Le débat sur le travail du dimanche refait surface mardi 7 juillet à partir de 9h30 à l'Assemblée nationale réunie en session extraordinaire, mais dans une version édulcorée par rapport à celle présentée en décembre dernier. Nicolas Sarkozy a mis les pieds dans le plat en s'interrogeant la semaine dernière: "Est-ce qu'il est normal que le dimanche, quand Mme Obama veut avec ses filles visiter les magasins parisiens, je dois passer un coup de téléphone pour les faire ouvrir ?", profitant de cette anecdote pour remettre au goût du jour une promesse de campagne.


Une 4e version du texte

L'extension du travail dominical avait provoqué fin 2008 un tollé au sein de la gauche, des syndicats et des églises, et aussi de députés de la majorité. Malgré un compromis arraché à l'Elysée, la fronde menée par les opposants, notamment à droite, avait conduit à une interruption de la discussion, à peine entamée, puis à son report sine die.
L'Assemblée planche donc sur la nouvelle mouture du texte -la quatrième- de l'UMP Richard Mallié, présentée comme une version allégée. Ce projet de loi légalise notamment les dérogations existantes, étendues à quelque 500 communes touristiques, sans pour autant généraliser le travail dominical.
Pour ne pas rouvrir la polémique, la majorité a renoncé à faire passer de 5 à 8 le nombre de dimanche pouvant être travaillés ailleurs. Et pour rassurer les commerces de détail alimentaires qui pourront être ouvert jusqu'à 13 heures au lieu de midi ce jour-là, les grandes surfaces alimentaires sont exclues.
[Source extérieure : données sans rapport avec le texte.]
(* ===== verification/FileWatch.v ===== *)
(** * Paths by components, and file events

    What the two hot reload watchers ([ConfigWatch], [Tls]) share: the part of
    [std::path] on Unix that compares paths and takes their parents, which works
    on components, and the kinds of event [notify] reports. *)
From S2P Require Import Prelude RustStr.
From stdpp Require Import base list strings.
From Stdlib Require Import Ascii String.
Open Scope string_scope.
Open Scope list_scope.

(** [std::path::Path] as its components. *)
Inductive PathComponent := RootDir | CurDir | ParentDir | Normal (name : string).
#[export] Instance path_component_eq_dec : EqDecision PathComponent.
Proof. solve_decision. Defined.
Definition FsPath := list PathComponent.

(** [Path::components]: empty components and those of a dot are skipped, but for
    a dot a relative path begins with. *)
Definition component (c : string) : option PathComponent :=
  if String.eqb c "" || String.eqb c "." then None
  else if String.eqb c ".." then Some ParentDir else Some (Normal c).
Definition fs_path_of (p : string) : FsPath :=
  if starts_with "/" p then RootDir :: omap component (str_split "/" p)
  else match str_split "/" p with
       | "." :: cs => CurDir :: omap component cs
       | cs => omap component cs
       end.

(** [Path::parent] and [Path::file_name]. *)
Definition path_parent (p : FsPath) : option FsPath :=
  match last p with Some RootDir | None => None | Some _ => Some (removelast p) end.
Definition path_file_name (p : FsPath) : option string :=
  match last p with Some (Normal n) => Some n | _ => None end.

(** [notify::EventKind], as far as the watchers tell them apart. *)
Inductive EventKind := EvAccess | EvCreate | EvModify | EvRemove | EvOther.

Example fs_path_of_samples :
  map fs_path_of ["arvik.toml"; "./a//b/"; "/etc/./x/.."; "/"; ""] =
    [[Normal "arvik.toml"]; [CurDir; Normal "a"; Normal "b"];
     [RootDir; Normal "etc"; Normal "x"; ParentDir]; [RootDir]; []] /\
  map path_parent (map fs_path_of ["arvik.toml"; "./a"; "/a"; "/"; ""]) =
    [Some []; Some [CurDir]; Some [RootDir]; None; None].
Proof. by vm_compute. Qed.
Des garde-fous visent également à protéger les salariés: accord préalable entre partenaires sociaux, jour de repos compensateur et salaire double.


Contre-offensive du PS

Avant même l'ouverture des festivités au Parlement, le texte a été l'occasion d'échanges assez vifs entre la majorité et l'opposition. Le président du groupe PS, Jean-Marc Ayrault, a interpellé ses collègues à l'Assemblée et a adressé une lettre à tous les députés pour les mettre en garde contre un travail dominical qui sera "de plein droit dans toutes les communes touristiques qui le réclament et dans tous les commerces de cette commune". Près de 6.000 communes sont concernées", sans contreparties pour les salariés: "ni salaire double, ni repos compensateur, ni volontariat", a-t-il affirmé. Le PS a indiqué vouloir s'opposer "avec force" au travail du dimanche, qui constitue à ses yeux un "recul social extrêmement préoccupant pour les droits des salariés", le qualifiant de "tromperie organisée". "En réponse à la grave crise économique qui sévit actuellement, la droite a comme seule réponse des reculs sans précédent sur le droit du travail", juge la rue de Solférino pour qui "derrière la communication, la vérité du texte présenté est la généralisation du travail dominical dans le commerce".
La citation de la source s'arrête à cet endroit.